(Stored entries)
BEGIN
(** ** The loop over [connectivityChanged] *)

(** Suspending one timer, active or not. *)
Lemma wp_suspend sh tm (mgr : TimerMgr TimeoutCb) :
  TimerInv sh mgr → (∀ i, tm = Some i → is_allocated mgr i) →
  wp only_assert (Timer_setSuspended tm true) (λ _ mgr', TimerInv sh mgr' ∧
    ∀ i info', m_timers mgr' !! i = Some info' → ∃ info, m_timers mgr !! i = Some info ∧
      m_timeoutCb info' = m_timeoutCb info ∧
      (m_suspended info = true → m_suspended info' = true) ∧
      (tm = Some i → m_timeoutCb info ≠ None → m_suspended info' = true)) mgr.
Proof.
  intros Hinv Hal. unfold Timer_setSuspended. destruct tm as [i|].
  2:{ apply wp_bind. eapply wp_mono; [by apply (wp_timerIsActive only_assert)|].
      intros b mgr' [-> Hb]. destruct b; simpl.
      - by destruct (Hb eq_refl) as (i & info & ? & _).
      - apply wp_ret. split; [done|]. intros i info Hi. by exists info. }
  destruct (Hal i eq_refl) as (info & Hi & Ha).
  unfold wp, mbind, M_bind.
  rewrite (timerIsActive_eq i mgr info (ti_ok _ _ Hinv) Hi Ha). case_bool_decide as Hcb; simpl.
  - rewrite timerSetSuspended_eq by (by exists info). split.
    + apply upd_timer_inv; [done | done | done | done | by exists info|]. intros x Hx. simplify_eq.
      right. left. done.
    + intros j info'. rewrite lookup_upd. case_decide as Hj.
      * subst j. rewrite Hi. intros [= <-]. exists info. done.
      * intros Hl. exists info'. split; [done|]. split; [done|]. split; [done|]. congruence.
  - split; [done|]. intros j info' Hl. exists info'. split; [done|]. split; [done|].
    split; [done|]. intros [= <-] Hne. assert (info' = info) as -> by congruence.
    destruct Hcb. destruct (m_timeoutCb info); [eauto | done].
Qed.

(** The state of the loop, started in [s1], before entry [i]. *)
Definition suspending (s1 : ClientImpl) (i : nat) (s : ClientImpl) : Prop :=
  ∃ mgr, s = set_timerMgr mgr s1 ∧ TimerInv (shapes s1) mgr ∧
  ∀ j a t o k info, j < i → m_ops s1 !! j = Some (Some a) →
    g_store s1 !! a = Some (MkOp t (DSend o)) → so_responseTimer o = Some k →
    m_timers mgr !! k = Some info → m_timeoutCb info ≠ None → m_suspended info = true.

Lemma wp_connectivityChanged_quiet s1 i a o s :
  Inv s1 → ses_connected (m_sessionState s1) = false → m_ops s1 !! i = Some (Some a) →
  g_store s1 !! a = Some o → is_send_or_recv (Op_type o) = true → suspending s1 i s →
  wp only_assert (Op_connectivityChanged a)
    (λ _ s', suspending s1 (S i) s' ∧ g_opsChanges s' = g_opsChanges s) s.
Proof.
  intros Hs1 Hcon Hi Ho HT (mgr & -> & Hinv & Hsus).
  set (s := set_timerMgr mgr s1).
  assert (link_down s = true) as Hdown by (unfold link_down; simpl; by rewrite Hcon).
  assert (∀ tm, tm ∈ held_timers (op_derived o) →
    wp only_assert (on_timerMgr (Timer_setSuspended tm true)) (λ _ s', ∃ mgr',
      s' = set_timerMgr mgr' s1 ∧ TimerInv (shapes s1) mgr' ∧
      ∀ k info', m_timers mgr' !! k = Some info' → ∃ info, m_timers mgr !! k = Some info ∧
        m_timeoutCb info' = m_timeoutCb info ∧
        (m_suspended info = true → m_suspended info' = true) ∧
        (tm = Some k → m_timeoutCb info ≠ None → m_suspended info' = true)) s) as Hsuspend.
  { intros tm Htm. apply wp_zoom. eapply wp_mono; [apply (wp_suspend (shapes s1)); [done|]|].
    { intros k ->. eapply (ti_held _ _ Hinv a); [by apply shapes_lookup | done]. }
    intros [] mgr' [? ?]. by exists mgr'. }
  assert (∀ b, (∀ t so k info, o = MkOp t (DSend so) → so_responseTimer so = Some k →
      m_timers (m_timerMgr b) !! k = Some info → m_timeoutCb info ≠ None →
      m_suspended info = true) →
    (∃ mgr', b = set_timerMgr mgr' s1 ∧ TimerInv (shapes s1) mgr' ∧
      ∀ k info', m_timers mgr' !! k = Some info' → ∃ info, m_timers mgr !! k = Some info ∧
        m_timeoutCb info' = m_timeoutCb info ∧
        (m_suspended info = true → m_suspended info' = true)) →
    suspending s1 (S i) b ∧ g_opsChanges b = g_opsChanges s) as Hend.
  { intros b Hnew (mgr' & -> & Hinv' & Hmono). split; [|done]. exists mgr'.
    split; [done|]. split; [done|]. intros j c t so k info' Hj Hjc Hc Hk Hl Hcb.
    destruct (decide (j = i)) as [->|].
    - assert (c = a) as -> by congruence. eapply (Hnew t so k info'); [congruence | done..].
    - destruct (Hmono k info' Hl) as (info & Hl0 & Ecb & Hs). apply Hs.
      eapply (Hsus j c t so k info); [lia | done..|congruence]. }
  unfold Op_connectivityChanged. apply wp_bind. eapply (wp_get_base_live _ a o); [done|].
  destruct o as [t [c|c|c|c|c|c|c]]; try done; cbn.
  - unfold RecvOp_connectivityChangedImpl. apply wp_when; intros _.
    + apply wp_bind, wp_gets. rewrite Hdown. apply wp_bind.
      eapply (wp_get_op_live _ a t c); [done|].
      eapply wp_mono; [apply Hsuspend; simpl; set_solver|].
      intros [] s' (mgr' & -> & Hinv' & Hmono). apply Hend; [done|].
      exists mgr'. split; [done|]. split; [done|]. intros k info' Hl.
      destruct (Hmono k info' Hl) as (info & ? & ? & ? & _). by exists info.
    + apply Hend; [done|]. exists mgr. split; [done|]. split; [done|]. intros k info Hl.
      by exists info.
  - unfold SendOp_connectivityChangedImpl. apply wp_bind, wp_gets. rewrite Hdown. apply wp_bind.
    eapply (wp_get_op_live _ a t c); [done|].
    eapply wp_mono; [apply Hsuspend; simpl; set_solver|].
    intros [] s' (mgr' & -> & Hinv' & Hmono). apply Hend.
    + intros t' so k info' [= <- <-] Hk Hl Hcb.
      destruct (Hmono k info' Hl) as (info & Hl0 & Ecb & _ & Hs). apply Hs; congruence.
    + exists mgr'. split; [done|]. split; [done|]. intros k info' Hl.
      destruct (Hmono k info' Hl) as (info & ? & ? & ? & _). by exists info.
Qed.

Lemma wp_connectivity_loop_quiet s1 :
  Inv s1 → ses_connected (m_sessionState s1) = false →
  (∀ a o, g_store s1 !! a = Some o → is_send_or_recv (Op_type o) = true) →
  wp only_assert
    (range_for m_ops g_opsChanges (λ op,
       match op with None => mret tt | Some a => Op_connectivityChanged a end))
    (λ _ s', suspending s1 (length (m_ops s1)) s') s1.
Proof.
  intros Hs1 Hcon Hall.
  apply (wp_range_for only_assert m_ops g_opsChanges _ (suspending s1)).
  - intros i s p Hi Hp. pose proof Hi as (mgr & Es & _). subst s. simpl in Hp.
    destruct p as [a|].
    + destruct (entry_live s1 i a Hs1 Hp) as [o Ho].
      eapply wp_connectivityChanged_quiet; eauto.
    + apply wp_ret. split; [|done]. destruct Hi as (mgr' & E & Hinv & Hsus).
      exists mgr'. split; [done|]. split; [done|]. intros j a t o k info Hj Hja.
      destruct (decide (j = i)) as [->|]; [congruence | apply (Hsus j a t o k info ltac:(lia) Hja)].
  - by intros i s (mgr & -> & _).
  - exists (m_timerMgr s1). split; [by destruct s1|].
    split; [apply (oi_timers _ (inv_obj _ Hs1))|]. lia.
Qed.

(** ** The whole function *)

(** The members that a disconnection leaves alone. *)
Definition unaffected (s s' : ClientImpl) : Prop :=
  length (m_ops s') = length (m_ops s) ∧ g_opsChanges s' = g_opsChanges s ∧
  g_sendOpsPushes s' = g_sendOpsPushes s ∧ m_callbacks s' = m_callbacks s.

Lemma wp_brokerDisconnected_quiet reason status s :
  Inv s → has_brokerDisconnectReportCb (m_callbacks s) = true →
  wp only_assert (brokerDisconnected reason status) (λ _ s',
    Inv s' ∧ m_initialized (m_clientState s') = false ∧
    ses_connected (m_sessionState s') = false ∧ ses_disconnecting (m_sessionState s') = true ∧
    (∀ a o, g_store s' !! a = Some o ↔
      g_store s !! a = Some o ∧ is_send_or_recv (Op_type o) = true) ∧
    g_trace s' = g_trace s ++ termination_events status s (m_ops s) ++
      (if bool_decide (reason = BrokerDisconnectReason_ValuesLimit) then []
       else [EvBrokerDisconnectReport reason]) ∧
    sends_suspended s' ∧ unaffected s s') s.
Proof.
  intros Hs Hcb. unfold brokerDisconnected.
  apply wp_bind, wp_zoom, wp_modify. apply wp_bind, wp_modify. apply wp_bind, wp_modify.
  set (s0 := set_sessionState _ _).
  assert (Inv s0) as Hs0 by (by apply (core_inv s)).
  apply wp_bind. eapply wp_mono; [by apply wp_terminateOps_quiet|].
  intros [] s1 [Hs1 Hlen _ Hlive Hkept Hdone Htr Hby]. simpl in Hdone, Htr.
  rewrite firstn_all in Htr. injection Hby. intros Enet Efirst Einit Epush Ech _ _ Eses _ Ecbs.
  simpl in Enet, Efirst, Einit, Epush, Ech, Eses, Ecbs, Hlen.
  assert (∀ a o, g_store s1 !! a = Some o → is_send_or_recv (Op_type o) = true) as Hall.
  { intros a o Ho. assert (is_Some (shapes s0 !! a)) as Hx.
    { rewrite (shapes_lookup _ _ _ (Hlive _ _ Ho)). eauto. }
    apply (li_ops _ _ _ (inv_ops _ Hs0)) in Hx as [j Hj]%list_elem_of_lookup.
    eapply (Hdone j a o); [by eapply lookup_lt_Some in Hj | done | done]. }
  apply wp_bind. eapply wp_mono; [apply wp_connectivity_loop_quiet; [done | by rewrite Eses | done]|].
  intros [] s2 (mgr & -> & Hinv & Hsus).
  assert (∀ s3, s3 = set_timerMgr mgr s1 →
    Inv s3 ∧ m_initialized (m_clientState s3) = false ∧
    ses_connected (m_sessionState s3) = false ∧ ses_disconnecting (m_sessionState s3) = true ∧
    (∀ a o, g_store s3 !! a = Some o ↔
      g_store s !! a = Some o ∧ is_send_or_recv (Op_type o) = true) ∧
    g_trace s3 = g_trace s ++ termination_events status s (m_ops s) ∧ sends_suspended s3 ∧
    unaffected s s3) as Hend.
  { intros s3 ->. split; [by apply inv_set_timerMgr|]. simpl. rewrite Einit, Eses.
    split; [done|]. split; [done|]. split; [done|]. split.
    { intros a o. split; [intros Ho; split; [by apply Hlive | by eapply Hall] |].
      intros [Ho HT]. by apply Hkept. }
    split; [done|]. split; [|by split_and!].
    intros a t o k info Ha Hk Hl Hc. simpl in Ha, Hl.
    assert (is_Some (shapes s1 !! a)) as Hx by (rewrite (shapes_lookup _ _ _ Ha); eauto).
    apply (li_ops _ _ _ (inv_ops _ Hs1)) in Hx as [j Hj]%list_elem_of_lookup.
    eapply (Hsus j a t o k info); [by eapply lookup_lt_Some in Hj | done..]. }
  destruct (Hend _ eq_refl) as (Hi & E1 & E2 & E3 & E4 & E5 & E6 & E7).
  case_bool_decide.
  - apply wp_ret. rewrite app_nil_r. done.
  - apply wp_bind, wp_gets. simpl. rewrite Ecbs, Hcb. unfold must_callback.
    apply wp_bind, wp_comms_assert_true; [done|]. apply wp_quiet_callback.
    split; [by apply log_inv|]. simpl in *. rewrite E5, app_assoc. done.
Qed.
END
BEGIN
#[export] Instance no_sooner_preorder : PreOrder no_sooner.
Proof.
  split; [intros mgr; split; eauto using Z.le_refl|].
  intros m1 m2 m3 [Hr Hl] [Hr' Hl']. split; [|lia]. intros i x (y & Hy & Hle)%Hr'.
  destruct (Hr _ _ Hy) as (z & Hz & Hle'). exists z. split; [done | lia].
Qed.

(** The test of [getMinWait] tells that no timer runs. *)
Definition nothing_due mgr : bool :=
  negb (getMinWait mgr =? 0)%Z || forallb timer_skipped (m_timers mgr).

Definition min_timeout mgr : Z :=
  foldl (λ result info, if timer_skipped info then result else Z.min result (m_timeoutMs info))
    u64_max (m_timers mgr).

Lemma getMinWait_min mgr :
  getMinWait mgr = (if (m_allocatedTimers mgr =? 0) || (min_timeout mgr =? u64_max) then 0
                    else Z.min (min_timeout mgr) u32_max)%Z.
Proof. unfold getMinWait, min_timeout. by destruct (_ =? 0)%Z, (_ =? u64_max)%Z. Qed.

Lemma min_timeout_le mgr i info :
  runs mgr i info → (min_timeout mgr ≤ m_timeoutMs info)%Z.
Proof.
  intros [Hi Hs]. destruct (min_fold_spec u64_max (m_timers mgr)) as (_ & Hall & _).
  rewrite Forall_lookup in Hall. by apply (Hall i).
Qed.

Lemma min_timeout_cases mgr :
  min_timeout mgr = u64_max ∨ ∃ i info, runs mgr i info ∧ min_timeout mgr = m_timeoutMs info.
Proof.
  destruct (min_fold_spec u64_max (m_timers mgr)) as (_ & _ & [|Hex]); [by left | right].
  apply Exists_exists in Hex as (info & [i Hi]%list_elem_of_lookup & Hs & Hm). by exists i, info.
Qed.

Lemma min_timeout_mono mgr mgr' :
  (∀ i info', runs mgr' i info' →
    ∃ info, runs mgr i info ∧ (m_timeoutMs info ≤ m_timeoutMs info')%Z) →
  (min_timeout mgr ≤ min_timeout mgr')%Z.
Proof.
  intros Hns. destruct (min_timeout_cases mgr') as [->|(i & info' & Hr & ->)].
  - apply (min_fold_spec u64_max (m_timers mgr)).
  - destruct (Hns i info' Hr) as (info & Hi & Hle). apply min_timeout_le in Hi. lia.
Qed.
END
The task – Using only the entries above, output the line with "- rewrite timerSetSuspended_eq", the line with "(tm = Some k", and all lines between them, exactly as they stand.

Response below –
  - rewrite timerSetSuspended_eq by (by exists info). split.
    + apply upd_timer_inv; [done | done | done | done | by exists info|]. intros x Hx. simplify_eq.
      right. left. done.
    + intros j info'. rewrite lookup_upd. case_decide as Hj.
      * subst j. rewrite Hi. intros [= <-]. exists info. done.
      * intros Hl. exists info'. split; [done|]. split; [done|]. split; [done|]. congruence.
  - split; [done|]. intros j info' Hl. exists info'. split; [done|]. split; [done|].
    split; [done|]. intros [= <-] Hne. assert (info' = info) as -> by congruence.
    destruct Hcb. destruct (m_timeoutCb info); [eauto | done].
Qed.

(** The state of the loop, started in [s1], before entry [i]. *)
Definition suspending (s1 : ClientImpl) (i : nat) (s : ClientImpl) : Prop :=
  ∃ mgr, s = set_timerMgr mgr s1 ∧ TimerInv (shapes s1) mgr ∧
  ∀ j a t o k info, j < i → m_ops s1 !! j = Some (Some a) →
    g_store s1 !! a = Some (MkOp t (DSend o)) → so_responseTimer o = Some k →
    m_timers mgr !! k = Some info → m_timeoutCb info ≠ None → m_suspended info = true.

Lemma wp_connectivityChanged_quiet s1 i a o s :
  Inv s1 → ses_connected (m_sessionState s1) = false → m_ops s1 !! i = Some (Some a) →
  g_store s1 !! a = Some o → is_send_or_recv (Op_type o) = true → suspending s1 i s →
  wp only_assert (Op_connectivityChanged a)
    (λ _ s', suspending s1 (S i) s' ∧ g_opsChanges s' = g_opsChanges s) s.
Proof.
  intros Hs1 Hcon Hi Ho HT (mgr & -> & Hinv & Hsus).
  set (s := set_timerMgr mgr s1).
  assert (link_down s = true) as Hdown by (unfold link_down; simpl; by rewrite Hcon).
  assert (∀ tm, tm ∈ held_timers (op_derived o) →
    wp only_assert (on_timerMgr (Timer_setSuspended tm true)) (λ _ s', ∃ mgr',
      s' = set_timerMgr mgr' s1 ∧ TimerInv (shapes s1) mgr' ∧
      ∀ k info', m_timers mgr' !! k = Some info' → ∃ info, m_timers mgr !! k = Some info ∧
        m_timeoutCb info' = m_timeoutCb info ∧
        (m_suspended info = true → m_suspended info' = true) ∧
        (tm = Some k → m_timeoutCb info ≠ None → m_suspended info' = true)) s) as Hsuspend.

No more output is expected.